DeSantis to The View: Hard pass on a guest apperance, thankyewveramuch

AP Photo/John Raoux

Would Ron DeSantis be welcome on The View? “We would be honored,” wrote the producers of the ABC News show that has called the Florida governor a “bigot,” a “fascist,” and — my personal favorite — “a negligent, homicidal sociopath.” Nonetheless, The View seems to think that DeSantis would appreciate an opportunity to enjoy that calumny in person:

Bryan Griffin, the deputy press secretary to Gov. Ron DeSantis revealed “The View” may actually want to hear from the Florida governor on Monday.

After the ABC talk show blasted DeSantis yet again, Griffin retweeted a clip revealing that they actually reached out for a proposed appearance.
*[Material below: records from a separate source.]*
(** The body of [analyzeType], with [self] for the calls of
    [this.analyzeType]. *)
Definition analyzeTypeWith (self : TypeId -> Z -> M TypeMetadata)
    (g : TypeGraph) (t : TypeId) (depth : Z) : M TypeMetadata :=
  if maxDepth <? depth then ret unknownType
  else
    let type := node g t in
    let typeName := getText type in
    fun visited =>
    if decide (typeName ∈ visited) then ret (visitedReference typeName) visited
    else
      (let isArr := isArray type in
       let baseId := baseTypeId g t in
       let baseType := node g baseId in
       call elementType <~ analyzeElementWith self isArr baseId depth ;;
       if isString baseType then
         ret (mkTypeMetadata "string" true isArr false false elementType None None None
                (detectStringFormat typeName))
       else if isNumber baseType then
         ret (mkTypeMetadata "number" true isArr false false elementType None None None None)
       else if isBoolean baseType then
         ret (mkTypeMetadata "boolean" true isArr false false elementType None None None None)
       else if JsString.includes typeName "Date" then
         ret (mkTypeMetadata "string" true isArr false false elementType None None None
                (Some "date-time"))
       else if isEnum baseType then
         let enumValues := match enumMemberValues baseType with Some vs => vs | None => [] end in
         ret (mkTypeMetadata "string" false isArr true false elementType None None
                (Some enumValues) None)
       else if isUnion baseType then
         ret (mkTypeMetadata typeName false isArr false false elementType None
                (Some ((fun u => getText (node g u)) <$> getUnionTypes baseType)) None None)
       else
         let fallback := mkTypeMetadata typeName false isArr false false elementType
                           None None None None in
         if isObject baseType then
           fun visited1 =>
           let visited2 : Visited := {[ typeName ]} ∪ visited1 in
           match classProperties baseType with
           | Some properties =>
               (call props <~ mapM (analyzePropertyWith self) properties ;;
                ret (mkTypeMetadata (getText baseType) false isArr false false elementType
                       (Some props) None None None)) visited2
           | None => ret fallback visited2
           end
         else ret fallback) visited.
Lemma reachable_well_shaped st :
  reachable st -> Forall well_shaped (techniques (currentExperiment st)).
Proof.
  induction 1 as [|st a _ IH Ha]; [constructor|]. by apply handle_well_shaped.
Qed.

(** C6: every technique of every state the form can reach has, under
    [confidence_level], one of the three numbers 0.90, 0.95 and 0.99. In
    such a state, the add button appends one technique, whose
    [confidence_level] is 0.95, and the confidence select of a technique
    stores there [parseFloat] of the value of the chosen item, which is one
    of the three numbers, and leaves the other techniques as they were. *)
Theorem client_confidence_is_preset st :
  reachable st ->
  let techs := techniques (currentExperiment st) in
  Forall has_preset_confidence techs
  /\ (exists tech,
        techniques (addTechnique (currentExperiment st)) = techs ++ [tech]
        /\ techniques
             (currentExperiment (state_after (handle click_addTechnique) st))
           = techs ++ [tech]
        /\ tech !! "confidence_level"
           = Some (VNum (of_decimal false 95 (-2))))
  /\ (forall index item, offered st (select_confidence_level index item) ->
        let techs' :=
          techniques (currentExperiment
                        (state_after
                           (handle (select_confidence_level index item)) st)) in
        parseFloat item ∈ PRESETS
        /\ (exists tech, techs' !! index = Some tech
                         /\ tech !! "confidence_level"
                            = Some (VNum (parseFloat item)))
        /\ (forall j, j <> index -> techs' !! j = techs !! j)).
Proof.
  intros H techs. subst techs. split; [|split].
  - eapply Forall_impl; [by apply reachable_well_shaped|].
    by intros ? (_ & ? & _).
  - exists new_technique. done.
  - intros index item [Hindex Hitem]. cbn zeta.
    cbn [handle]. rewrite setCurrentExperiment_state.
    unfold updateTechnique. cbn [techniques with_techniques].
    split; [by apply parseFloat_item_preset|]. split.
    + destruct (lookup_lt_is_Some_2 _ _ Hindex) as [tech Htech].
      exists (<["confidence_level" := VNum (parseFloat item)]> tech).
      rewrite lookup_update_at, Htech. cbn [fmap option_fmap option_map].
      rewrite Z.eqb_refl. split; [done | apply lookup_insert_eq].
    + intros j Hj. rewrite lookup_update_at.
      destruct (techniques (currentExperiment st) !! j); [|done].
      cbn [fmap option_fmap option_map].
      destruct (Z.eqb_spec (Z.of_nat j) (Z.of_nat index)); [lia | done].
Qed.

End Shapes.

Lemma client_confidence_is_preset_witness :
  Forall has_preset_confidence
    (techniques (currentExperiment Samples.added_then_99))
  /\ exists tech,
       techniques (addTechnique (currentExperiment Samples.added_then_99))
       = techniques (currentExperiment Samples.added_then_99) ++ [tech]
       /\ tech !! "confidence_level" = Some (VNum (of_decimal false 95 (-2))).
Proof.
  destruct (client_confidence_is_preset Samples.added_then_99)
    as (Hall & (tech & Hadd & _ & Hlevel) & _).
  - apply reachable_step; [apply reachable_step; [apply reachable_initial|]|].
    + exact I.
    + split; [simpl; lia|]. unfold CONFIDENCE_ITEMS. set_solver.
  - split; [exact Hall|]. exists tech. split; [exact Hadd | exact Hlevel].
Defined.

(** ** Submission *)

Section Submission.
Context {Payload : Type}.
Implicit Types (st : AppState Payload) (net : Service Payload).

Lemma not_truthy_trim (s : jsstring) :
  negb (string_to_boolean (trim s)) = blank s.
Proof. unfold blank. by destruct (trim s). Qed.

(** The loop over the names against the check of the specification. *)
Lemma scan_names_strings (techs : list object) :
  Forall has_string_name techs ->
  scan_names techs
  = if existsb technique_name_blank techs then blank_name else all_named.
Proof.
  induction 1 as [|tech techs [s Hs] _ IH]; simpl; [done|].
  unfold technique_name_blank at 1. rewrite Hs, not_truthy_trim.
  by destruct (blank s).
Qed.

Lemma scan_names_passed (techs : list object) :
  scan_names techs = all_named -> existsb technique_name_blank techs = false.
Proof.
  induction techs as [|tech techs IH]; simpl; [done|].
  unfold technique_name_blank at 1.
  destruct (tech !! "technique_name") as [[|s|]|]; try done.
  rewrite not_truthy_trim. destruct (blank s); [done|]. apply IH.
Qed.

Lemma submitExperiment_blank_name net st :
  blank (experiment_name (currentExperiment st)) = true ->
  submitExperiment net st = (tt, st, [alert (error_alert MissingNameError)]).
Proof.
  intros H. unfold submitExperiment. rewrite not_truthy_trim, H.
  unfold emit, error_alert. reflexivity.
Qed.

Lemma submitExperiment_too_few net st :
  blank (experiment_name (currentExperiment st)) = false ->
  length (techniques (currentExperiment st)) < 2 ->
  submitExperiment net st
  = (tt, st, [alert (error_alert InsufficientTechniquesError)]).
Proof.
  intros H Hlen. unfold submitExperiment. rewrite not_truthy_trim, H.
  apply Nat.ltb_lt in Hlen. rewrite Hlen.
  unfold emit, error_alert. reflexivity.
Qed.

Lemma submitExperiment_blank_technique net st :
  blank (experiment_name (currentExperiment st)) = false ->
  2 <= length (techniques (currentExperiment st)) ->
  Forall has_string_name (techniques (currentExperiment st)) ->
  existsb technique_name_blank (techniques (currentExperiment st)) = true ->
  submitExperiment net st
  = (tt, st, [alert (error_alert MissingTechniqueNameError)]).
Proof.
  intros H Hlen Hstr Hex. unfold submitExperiment. rewrite not_truthy_trim, H.
  replace (_ <? 2)%nat with false by (symmetry; apply Nat.ltb_ge; lia).
  rewrite scan_names_strings, Hex by done.
  unfold emit, error_alert. reflexivity.
Qed.

(** A submission that passes the three checks: the request goes out first. *)
Lemma submitExperiment_passed net st :
  blank (experiment_name (currentExperiment st)) = false ->
  2 <= length (techniques (currentExperiment st)) ->
  scan_names (techniques (currentExperiment st)) = all_named ->
  exists st' t,
    submitExperiment net st = (tt, st', axios_post (currentExperiment st) :: t)
    /\ currentExperiment st' = currentExperiment st
    /\ loading st' = false
    /\ match post_experiments net (currentExperiment st) with
       | resolved data =>
           results st' = Some data /\ activeTab st' = lit "results"
       | rejected error =>
           results st' = results st /\ activeTab st' = activeTab st
           /\ experiments st' = experiments st
           /\ t = [console_error error;
                   match error_text error with
                   | Some text => alert (lit "เกิดข้อผิดพลาดในการคำนวณ: " ++ text)
                   | None => uncaught_conversion_error
                   end]
       end.
Proof.
  intros H Hlen Hscan. unfold submitExperiment. rewrite not_truthy_trim, H.
  replace (_ <? 2)%nat with false by (symmetry; apply Nat.ltb_ge; lia).
  rewrite Hscan.
  unfold mbind, M_bind, setLoading, setResults, setActiveTab, emit,
    loadExperiments.
  destruct (post_experiments net (currentExperiment st)) as [data|error].
  - unfold mbind, M_bind, emit, setExperiments.
    destruct (get_experiments net); cbn -[lit]; do 2 eexists;
      repeat split; reflexivity.
  - destruct (error_text error); cbn -[lit]; do 2 eexists;
      repeat split; reflexivity.
Qed.

Lemma error_alert_inj (a b : validation_error) :
  error_alert a = error_alert b -> a = b.
Proof.
  destruct a, b; intros H; try reflexivity; vm_compute in H; discriminate H.
Qed.

(** C1: the three checks of a submission run in the order name, count,
    technique names, and the first one that fails alone is reported: the
    submission shows the alert of that check and nothing else, sends no
    request and leaves the state as it was. When every check passes, the
    first effect is the request. A blank experiment name is reported
    whatever the techniques are. The three alerts are pairwise different. *)
Theorem submitExperiment_checks_in_order net st :
  let e := currentExperiment st in
  (forall err, Forall has_string_name (techniques e) ->
     validate e = Some err ->
     submitExperiment net st = (tt, st, [alert (error_alert err)]))
  /\ (Forall has_string_name (techniques e) -> validate e = None ->
      exists st' t, submitExperiment net st = (tt, st', axios_post e :: t))
  /\ (blank (experiment_name e) = true ->
      submitExperiment net st = (tt, st, [alert (error_alert MissingNameError)]))
  /\ (forall a b, error_alert a = error_alert b -> a = b).
Proof.
  intros e. subst e. split; [|split; [|split]].
  - intros err Hstr Hv. unfold validate in Hv.
    destruct (blank _) eqn:Hname.
    { simplify_eq. by apply submitExperiment_blank_name. }
    destruct (_ <? 2)%nat eqn:Hlen.
    { simplify_eq. apply Nat.ltb_lt in Hlen. by apply submitExperiment_too_few. }
    apply Nat.ltb_ge in Hlen.
    destruct (existsb _ _) eqn:Hex; [|done].
    simplify_eq. by apply submitExperiment_blank_technique.
  - intros Hstr Hv. unfold validate in Hv.
    destruct (blank _) eqn:Hname; [done|].
    destruct (_ <? 2)%nat eqn:Hlen; [done|]. apply Nat.ltb_ge in Hlen.
    destruct (existsb _ _) eqn:Hex; [done|].
    destruct (submitExperiment_passed net st Hname Hlen) as (st' & t & Heq & _).
    { by rewrite scan_names_strings, Hex. }
    eauto.
  - apply submitExperiment_blank_name.
  - apply error_alert_inj.
Qed.
Lemma stream_records_consolidated_chunks_witness :
  demoStreamStore !! 0 = Some (HistoryCell [])
  ∧ readContent demoStreamStore 1 = Some (userTurn "hi")
  ∧ ∃ h',
      streamRecordIn demoIsFunctionResponse demoStreamStore 0 1 [4; 7; 10]
      = Some h'
      ∧ readHistory h' 0
        = Some [userTurn "hi"; modelTurn "ab";
                mkContent (Some "model") (Some [callPart "ls"])].
Proof.
  split; [reflexivity|]. split; [reflexivity|].
  destruct (stream_records_consolidated_chunks demoIsFunctionResponse
              demoStreamStore 0 [] [] 1 (userTurn "hi") [4; 7; 10]
              [modelTurn "a"; modelTurn "b";
               mkContent (Some "model") (Some [callPart "ls"])])
    as (h' & out & Hrun & Hread & Hout & _).
  - reflexivity.
  - constructor.
  - reflexivity.
  - reflexivity.
  - repeat constructor.
  - split; by apply (bool_decide_unpack _).
  - exists h'. split; [exact Hrun|]. rewrite Hread, Hout. reflexivity.
Defined.

Lemma stream_joins_text_chunks_witness :
  demoStreamStore !! 0 = Some (HistoryCell [])
  ∧ readContent demoStreamStore 1 = Some (userTurn "hi")
  ∧ ∃ h',
      streamRecordIn demoIsFunctionResponse demoStreamStore 0 1 [4; 7]
      = Some h'
      ∧ readHistory h' 0 = Some [userTurn "hi"; modelTurn "ab"].
Proof.
  split; [reflexivity|]. split; [reflexivity|].
  apply (stream_joins_text_chunks demoIsFunctionResponse demoStreamStore 0
           [] [] 1 (userTurn "hi") [4; 7] ["a"; "b"]).
  - reflexivity.
  - constructor.
  - reflexivity.
  - reflexivity.
  - repeat constructor.
  - split; by apply (bool_decide_unpack _).
Defined.

Lemma sendMessageStream_failure_logs_error_keeps_history_witness :
  validateHistory [userTurn "a"; modelTurn "b"] = inr ()
  ∧ ∃ s',
      sendMessageStream demoIsFunctionResponse
        (withHistory demoChat [userTurn "a"; modelTurn "b"]) (userTurn "hi")
        "p1" "r1" 100 350
        (mkRun demoConfig
           (inl ([responseOf (modelTurn "par") (Some demoUsage)],
                 Some (ErrorObject "Error" "socket hang up"))))
      = Some (s', Some (ErrorObject "Error" "socket hang up"))
      ∧ history s' = [userTurn "a"; modelTurn "b"].
Proof.
  split; [reflexivity|].
  destruct (sendMessageStream_failure_logs_error_keeps_history
              demoIsFunctionResponse
              (withHistory demoChat [userTurn "a"; modelTurn "b"])
              (userTurn "hi") "p1" "r1" 100 350 demoConfig
              (ErrorObject "Error" "socket hang up")
              (inl ([responseOf (modelTurn "par") (Some demoUsage)],
                    Some (ErrorObject "Error" "socket hang up")))
              eq_refl (or_intror (ex_intro _ _ eq_refl)))
    as (s' & request & Hrun & Hhist & _).
  exists s'. split; [exact Hrun|exact Hhist].
Defined.

Lemma sendMessage_request_sends_curated_history_witness :
  validateHistory [userTurn "a"; emptyModelTurn; userTurn "b"] = inr ()
  ∧ ∃ curated s',
      extractCuratedHistory [userTurn "a"; emptyModelTurn; userTurn "b"]
      = Some curated
      ∧ sendMessage_request
          (withHistory demoChat [userTurn "a"; emptyModelTurn; userTurn "b"])
          (userTurn "c") "p1" "r1"
        = Some (s', curated ++ [userTurn "c"]).
Proof.
  split; [reflexivity|].
  destruct (sendMessage_request_sends_curated_history
              (withHistory demoChat
                 [userTurn "a"; emptyModelTurn; userTurn "b"])
              (userTurn "c") "p1" "r1" eq_refl)
    as (curated & s' & Hc & Hreq & _).
  exists curated, s'. split; [exact Hc|exact Hreq].
Defined.
(** What [SDL_calloc] leaves in a [SDL_PropertiesID]. *)
Definition zero_props : SDL_PropertiesID := mkProps 0 0 0 0 0 0.

Record IOStreamFDData : Type := mkFDData {
  fd : Z;
  fd_autoclose : bool;
  fd_regular_file : bool
}.

Record IOStreamStdioData : Type := mkStdioData {
  fp : Z;
  fp_autoclose : bool;
  fp_regular_file : bool
}.

Record IOStreamMemData : Type := mkMemData {
  base : Z;
  here : Z;
  stop : Z
}.

(** The C struct also holds [stream], the back pointer to the owning
    stream; here that stream is the one of the state. *)
Record IOStreamDynamicMemData : Type := mkDynData {
  data : IOStreamMemData;
  end_ : Z
}.

(** The object behind [void *userdata]. *)
Inductive UserData : Type :=
| UD_none
| UD_fd (d : IOStreamFDData)
| UD_stdio (d : IOStreamStdioData)
| UD_mem (d : IOStreamMemData)
| UD_dynamic (d : IOStreamDynamicMemData).

(** Things that are acquired and released: heap objects, byte buffers,
    descriptors and stdio files. *)
Inductive resource : Type :=
| ResStream
| ResUserdata
| ResBuffer (addr len : Z)
| ResFd (n : Z)
| ResFile (f : Z).

Definition resource_eqb (a b : resource) : bool :=
  match a, b with
  | ResStream, ResStream => true
  | ResUserdata, ResUserdata => true
  | ResBuffer p n, ResBuffer q m => (p =? q) && (n =? m)
  | ResFd n, ResFd m => n =? m
  | ResFile f, ResFile g => f =? g
  | _, _ => false
  end.

(** Answer of the environment to one system or libc call. *)
Record os_result : Type := mkOs {
  os_ret : Z;            (* return value *)
  os_errno : Z;          (* errno left by a failing call *)
  os_bytes : list byte;  (* bytes delivered by a read *)
  os_flag : bool         (* S_ISREG / S_ISFIFO of a stat, result of ferror *)
}.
Fox News produced a screenshot of their e-mail invitation, which they sent to the governor’s office rather than to his campaign:

This is certainly a professional request letter, but the pitch is, er … problematic. “It will only be a few weeks before the midterm elections,” supervising talent producer Todd Polkes wrote on Friday, “and THE VIEW is an ideal place to remind millions of people what’s at stake in the election.” That’s arguable enough, but ABC News should be sophisticated enough to know you send campaign pitches to campaigns, not official offices.

“As the most important and influential TV show for women,” Polkes continues, “our show would be able to reach millions of female voters across the country on television and social media.” Again this argues facts not in evidence — does anyone really think of The View as influential and important, or just an ongoing crankfest? Even with that aside, DeSantis’ midterm campaign isn’t aimed at voters “across the country.” DeSantis is running for re-election as governor, which means he’s campaigning for votes in Florida. And it’s a pretty sure bet that The View doesn’t matter much to the voters DeSantis hopes to win.

Even so, national exposure never hurts, except when the forum routinely devolves into cheap demagoguery and smears, especially when it’s specific to the candidate. DeSantis’ gubernatorial office politely reminded Polkes of his show’s track record, and politely told The View to pound sand.

And brought receipts, too:

A week ago, New York Magazine lamented that Republicans had “stopped talking to the press.” That’s not entirely true, clearly, as Republicans still look for ways to get their message out to constituents and voters. They are just choosing to avoid openly hostile and borderline nutty venues, as Media Research Center director Tim Graham remarked, as a way to avoid promoting media outlets who claim balance but offer anything but:

New York Magazine posted David Freedlander’s article “Why Republicans Stopped Talking to the Press.” This headline is inaccurate, unless you think the liberal press is the only press. But it’s true that Republicans are wising up to the ardently editorializing, anti-“false balance” liberal press.

“I just don’t even see what the point is anymore,” said an adviser to one likely GOP aspirant, who requested anonymity to discuss strategy. “We know reporters always disagreed with the Republican Party, but it used to be you thought you could get a fair shake. Now every reporter, and every outlet, is just chasing resistance rage-clicks.”

Another consultant agreed, saying the rise of Twitter has given Republicans “a direct view into the id of every political reporter in America.” …

In a world full of right-leaning websites, podcasts, and talk shows, why should Republican candidates be interviewed by people who hate them any more than Democrats submit to Fox or Newsmax or the New York Post?

DeSantis’ team handled this perfectly. Don’t just reject the request but publicize the deep dishonesty of the venue as part of the public response. This didn’t come from the DeSantis campaign, but it does look like his team has its media strategy for 2022 — and 2024 — well established.